There are many writing genres and styles and venues. It can be confusing. There are blogs and grant proposals and professional journal manuscripts and book chapters and emails and books and magazine articles and personal journals and the letter you should be writing to your mother. There are also many places to publish and many more places for not publishing. Right now I have at least 50 unfinished and unpublished blogs and commentaries and journal article manuscripts and books on my computer. This work is sitting and waiting for renewed inspiration or focus or time. I fear that I’m violating Annie Dillard’s advice on whether to hold ourselves back or break free. She wrote: “Do not hoard what seems good for a later place in the book, or for another book; give it, give it all, give it now.”

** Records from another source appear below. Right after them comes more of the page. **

Lemma compareUserList_spec `{RangeOrder} old new :
  NoDup (keys old) → NoDup (keys new) →
  let '(deleted, added) := compareUserList old new in
  deleted ≡ₚ filter (λ u, user_key u ∉ keys new) old ∧
  added = filter (λ u, user_key u ∉ keys old) new.
Proof.
  intros Ho Hn. unfold compareUserList. rewrite match_user_fold by done. simpl. split.
  - apply NoDup_Permutation.
    + apply (NoDup_fmap_1 user_key).
      set (m := foldl _ _ _).
      assert (user_key <$> omap (λ e : string * nat, old !! e.2) (range m) = (range m).*1) as ->.
      { assert (∀ e, e ∈ range m → user_key <$> old !! e.2 = Some e.1) as Hm.
        { intros [k i] He%elem_of_range. unfold m in He. rewrite final_index_lookup in He by done.
          case_decide; [done|]. destruct (list_find _ old) as [[j v]|] eqn:Hf; [|done].
          simplify_eq/=. apply list_find_Some in Hf as (Hv & <- & _). by rewrite Hv. }
        revert Hm. generalize (range m). intros l. induction l as [|e l IH]; intros Hm; [done|].
        simpl. specialize (Hm e ltac:(left)) as He. destruct (old !! e.2); simplify_eq/=.
        rewrite He. f_equal. apply IH. intros; apply Hm; by right. }
      apply NoDup_fst_range.
    + apply NoDup_filter. by apply (NoDup_fmap_1 user_key).
    + intros u. rewrite list_elem_of_omap, list_elem_of_filter. split.
      * intros ([k i] & He%elem_of_range & Hi). rewrite final_index_lookup in He by done.
        case_decide as Hk; [done|]. destruct (list_find _ old) as [[j v]|] eqn:Hf; [|done].
        simplify_eq/=. apply list_find_Some in Hf as (Hv & <- & _). simplify_eq.
        split; [done|]. by eapply list_elem_of_lookup_2.
      * intros [Hk [i Hi]%list_elem_of_lookup_1]. exists (user_key u, i). split; [|done].
        apply elem_of_range. rewrite final_index_lookup, decide_False by done.
        by rewrite (list_find_key old i u).
  - apply filter_ext_elem. intros u _. rewrite index_users_lookup, lookup_empty by done.
    destruct (list_find _ old) as [[j v]|] eqn:Hf.
    + split; [done|]. intros Hk. destruct Hk. apply list_find_Some in Hf as (Hv & <- & _).
      by eapply list_elem_of_fmap_2, list_elem_of_lookup_2.
    + split; [|done]. intros _ (v & Hk & Hv)%list_elem_of_fmap.
      apply list_find_None in Hf. rewrite Forall_forall in Hf. by apply (Hf v).
Qed.

(** ** Keys identify a uuid and a speed limit when uuids have one length *)
Definition ident (u : UserInfo) : string * Z := (user_Uuid u, user_SpeedLimit u).

Definition uuid_length (n : nat) (l : list UserInfo) : Prop :=
  Forall (λ u, String.length (user_Uuid u) = n) l.

#[global] Instance uuid_length_dec n l : Decision (uuid_length n l).
Proof. unfold uuid_length. apply _. Defined.

Lemma user_key_ident u v :
  String.length (user_Uuid u) = String.length (user_Uuid v) →
  user_key u = user_key v ↔ ident u = ident v.
Proof.
  intros Hl. unfold user_key, ident. split.
  - intros H. apply string_app_inj_length in H as [-> H]; [|done].
    by apply Itoa_inj in H as ->.
  - by intros [= -> ->].
Qed.

Lemma key_elem n u l :
  String.length (user_Uuid u) = n → uuid_length n l →
  user_key u ∈ keys l ↔ ident u ∈ ident <$> l.
Proof.
  intros Hu Hl. unfold uuid_length in Hl. rewrite Forall_forall in Hl.
  unfold keys. rewrite !list_elem_of_fmap. split.
  - intros (v & Hk & Hv). exists v. split; [|done]. apply user_key_ident; [|done].
    rewrite Hu. symmetry. by apply Hl.
  - intros (v & Hk & Hv). exists v. split; [|done]. apply user_key_ident; [|done].
    rewrite Hu. symmetry. by apply Hl.
Qed.

Lemma NoDup_keys n l : uuid_length n l → NoDup (uuids l) → NoDup (keys l).
Proof.
  intros Hl Hnd. unfold uuid_length in Hl. rewrite Forall_forall in Hl.
  apply NoDup_fmap_2_strong; [|by apply (NoDup_fmap_1 user_Uuid)].
  intros u v Hu Hv Hk. apply user_key_ident in Hk; [|by rewrite !Hl].
  apply (NoDup_fmap_inj user_Uuid l); [done..|]. unfold ident in Hk. congruence.
Qed.

(** ** Tables built from a list of users *)
Section tables.
Context {K V : Type} `{Countable K} (g : UserInfo → K) (f : UserInfo → V).

Definition table (l : list UserInfo) : gmap K V := list_to_map ((λ u, (g u, f u)) <$> l).

Lemma table_lookup l k v :
  NoDup (g <$> l) → table l !! k = Some v ↔ ∃ u, u ∈ l ∧ g u = k ∧ f u = v.
Proof.
  intros Hnd. unfold table. rewrite <- elem_of_list_to_map.
  - rewrite list_elem_of_fmap. naive_solver.
  - by rewrite <- list_fmap_compose.
Qed.

Lemma insert_users_lookup l (m : gmap K V) k v :
  NoDup (g <$> l) →
  foldl (λ m u, <[g u := f u]> m) m l !! k = Some v ↔
    (∃ u, u ∈ l ∧ g u = k ∧ f u = v) ∨ (k ∉ g <$> l ∧ m !! k = Some v).
Proof.
  revert m. induction l as [|u l IH]; intros m Hnd; simpl in *; [set_solver|].
  apply NoDup_cons in Hnd as [Hni Hnd]. rewrite IH by done.
  rewrite lookup_insert, not_elem_of_cons. split.
  - intros [(w & Hw & Hk)|[Hk Hm]]; [left; set_solver|].
    case_decide; simplify_eq; [left; set_solver|]. right. naive_solver.
  - intros [(w & [->|Hw]%elem_of_cons & Hk & Hv)|[[Hne Hk] Hm]].
    + right. split; [by subst|]. rewrite decide_True by done. by f_equal.
    + left. eauto.
    + right. split; [done|]. by rewrite decide_False.
Qed.

(** Deleting what left and inserting what came turns the old table into the new. *)
Lemma table_update (D A old new : list UserInfo) :
  NoDup (g <$> old) → NoDup (g <$> new) →
  (∀ u v, u ∈ old → v ∈ new → ident u = ident v → u = v) →
  (∀ u, u ∈ D ↔ u ∈ old ∧ ident u ∉ ident <$> new) →
  A = filter (λ u, ident u ∉ ident <$> old) new →
  foldl (λ m u, <[g u := f u]> m) (foldl (λ (m : gmap K V) u, delete (g u) m) (table old) D) A = table new.
Proof.
  intros Ho Hn Hkept HD ->.
  assert (∀ m : gmap K V, foldl (λ m u, delete (g u) m) m D = foldl (λ m k, delete k m) m (g <$> D)) as ->.
  { clear. induction D as [|u D IH]; intros m; [done|]. simpl. apply IH. }
  set (A := filter _ new).
  assert (HA : ∀ u, u ∈ A ↔ ident u ∉ ident <$> old ∧ u ∈ new) by (intros; unfold A; by rewrite list_elem_of_filter).
  assert (NoDup (g <$> A)) as HndA.
  { eapply sublist_NoDup; [exact Hn|]. apply fmap_sublist, sublist_filter. }
  apply map_eq. intros k. apply option_eq. intros v.
  rewrite insert_users_lookup, table_lookup, lookup_foldl_delete by done. split.
  - intros [(u & [_ Hu]%HA & Hk)|[HkA Hm]]; [eauto|]. case_decide as HkD; [done|].
    apply table_lookup in Hm as (u & Hu & <- & <-); [|done].
    destruct (decide (ident u ∈ ident <$> new)) as [Hi|Hi].
    + apply list_elem_of_fmap in Hi as (w & Hi & Hw). rewrite (Hkept u w Hu Hw Hi). eauto.
    + destruct HkD. apply list_elem_of_fmap_2, HD. done.
  - intros (u & Hu & <- & <-). destruct (decide (ident u ∈ ident <$> old)) as [Hi|Hi].
    + apply list_elem_of_fmap in Hi as (w & Hi & Hw).
      assert (w = u) as -> by (by apply Hkept). right. split.
      * intros (x & Hx & [Hxo Hxn]%HA)%list_elem_of_fmap. apply Hxo.
        rewrite <- (NoDup_fmap_inj g new u x Hn Hu Hxn Hx). by apply list_elem_of_fmap_2.
      * rewrite decide_False; [apply table_lookup; eauto|].
        intros (x & Hx & [Hxo Hxn]%HD)%list_elem_of_fmap. apply Hxn.
        rewrite <- (NoDup_fmap_inj g old u x Ho Hw Hxo Hx). by apply list_elem_of_fmap_2.
    + left. exists u. by rewrite HA.
Qed.
End tables.

(** ** The limiter's tables after [UpdateUser] *)
Definition limits_of (tag : string) (l : list UserInfo) : gmap string UserLimitInfo :=
  table (λ u, UserTag tag (user_Uuid u)) limit_of_user l.
Definition uids_of (l : list UserInfo) : gmap string Z := table user_Uuid user_Id l.

Section update.
Context `{RL : RatelimitLib} `{RE : RegexpLib}.

Lemma AddLimiter_user_fold tag l users :
  lim_UserLimitInfo (foldl (AddLimiter_user tag) l users)
    = foldl (λ m u, <[UserTag tag (user_Uuid u) := limit_of_user u]> m) (lim_UserLimitInfo l) users ∧
  UUIDtoUID (foldl (AddLimiter_user tag) l users)
    = foldl (λ m u, <[user_Uuid u := user_Id u]> m) (UUIDtoUID l) users.
Proof. revert l. induction users as [|u us IH]; intros l; [done|]. simpl. apply IH. Qed.

Lemma UpdateUser_delete_fold tag l users :
  lim_UserLimitInfo (foldl (UpdateUser_delete tag) l users)
    = foldl (λ (m : gmap string _) u, delete (UserTag tag (user_Uuid u)) m) (lim_UserLimitInfo l) users ∧
  UUIDtoUID (foldl (UpdateUser_delete tag) l users)
    = foldl (λ (m : gmap string _) u, delete (user_Uuid u) m) (UUIDtoUID l) users.
Proof. revert l. induction users as [|u us IH]; intros l; [done|]. simpl. apply IH. Qed.

Lemma new_limiter_tables tag c users alive :
  NoDup (uuids users) →
  lim_UserLimitInfo (new_limiter tag c users alive) = limits_of tag users ∧
  UUIDtoUID (new_limiter tag c users alive) = uids_of users.
Proof.
  intros Hnd. unfold new_limiter.
  destruct (AddLimiter_user_fold tag (mkLimiter [] [] (lim_SpeedLimit c) ∅ ∅ ∅ ∅ ∅ alive) users)
    as [-> ->]. simpl.
  split; apply map_eq; intros k; apply option_eq; intros v.
  - rewrite insert_users_lookup by (by apply NoDup_tags). unfold limits_of.
    rewrite table_lookup by (by apply NoDup_tags). rewrite lookup_empty. naive_solver.
  - rewrite insert_users_lookup by done. unfold uids_of.
    rewrite table_lookup by done. rewrite lookup_empty. naive_solver.
Qed.

Context `{RangeOrder}.

(** C11: for lists without duplicate uuids, all uuids of one length (as the
    panel's are), [compareUserList] returns exactly the users of the old list
    that have no counterpart with the same uuid and speed limit in the new
    one, each once, and exactly the new users without a counterpart in the old
    list, in their order. *)
Theorem compareUserList_exact n old new :
  uuid_length n old → uuid_length n new → NoDup (uuids old) → NoDup (uuids new) →
  let '(deleted, added) := compareUserList old new in
  deleted ≡ₚ filter (λ u, ident u ∉ ident <$> new) old ∧
  added = filter (λ u, ident u ∉ ident <$> old) new.
Proof.
  intros Hlo Hln Ho Hn.
  pose proof (compareUserList_spec old new (NoDup_keys n old Hlo Ho) (NoDup_keys n new Hln Hn)) as Hs.
  destruct (compareUserList old new) as [deleted added]. destruct Hs as [-> ->].
  pose proof Hlo as Hlo'. pose proof Hln as Hln'.
  unfold uuid_length in Hlo', Hln'. rewrite Forall_forall in Hlo', Hln'. split.
  - apply reflexive_eq, filter_ext_elem. intros u Hu. rewrite key_elem; [done|by apply Hlo'|done].
  - apply filter_ext_elem. intros u Hu. rewrite key_elem; [done|by apply Hln'|done].
Qed.

(** Both results by membership. *)
Lemma compareUserList_members n old new :
  uuid_length n old → uuid_length n new → NoDup (uuids old) → NoDup (uuids new) →
  let '(deleted, added) := compareUserList old new in
  (∀ u, u ∈ deleted ↔ u ∈ old ∧ ident u ∉ ident <$> new) ∧
  added = filter (λ u, ident u ∉ ident <$> old) new.
Proof.
  intros Hlo Hln Ho Hn.
  pose proof (compareUserList_spec old new (NoDup_keys n old Hlo Ho) (NoDup_keys n new Hln Hn)) as Hs.
  destruct (compareUserList old new) as [deleted added]. destruct Hs as [Hd Ha].
  pose proof Hlo as Hlo'. pose proof Hln as Hln'.
  unfold uuid_length in Hlo', Hln'. rewrite Forall_forall in Hlo', Hln'. split.
  - intros u. rewrite Hd, list_elem_of_filter. split.
    + intros [Hk Hu]. split; [done|]. by rewrite <- (key_elem n) by auto.
    + intros [Hu Hk]. split; [|done]. by rewrite (key_elem n) by auto.
  - rewrite Ha. apply filter_ext_elem. intros u Hu. by rewrite (key_elem n) by auto.
Qed.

Speaking of hoarding, we don’t plan to keep this writing experience all to ourselves. And this brings me to my point (again). All who read these words may participate. Here are two examples of what you can do:

  1. You can read these blogs and provide commentary or critique. For example, shortly after posting the blog, “The Long Road to Eagle Pass Texas” my wife and co-author informed me that I had made a glaring grammatical error. If you read that post and can identify a grammatical error, please offer up your feedback. You can email me directly at john.sf@mso.umt.edu or post on this blog.
  2. You can write a guest blog. Everyone in our real (not virtual) class will have this assignment. As long as the blog focuses on writing or the helping profession or both and you’re open to feedback, please submit. I will assign it to a doctoral student for review and if it makes it into this blog, you can count on an incisive, but perhaps grammatically-challenged introductory comment from me.

In the meantime, just read . . . intensely . . . and write . . . even if only for yourself . . . and struggle with the muse like a wrestler or dancer or whatever metaphor fits best for you here.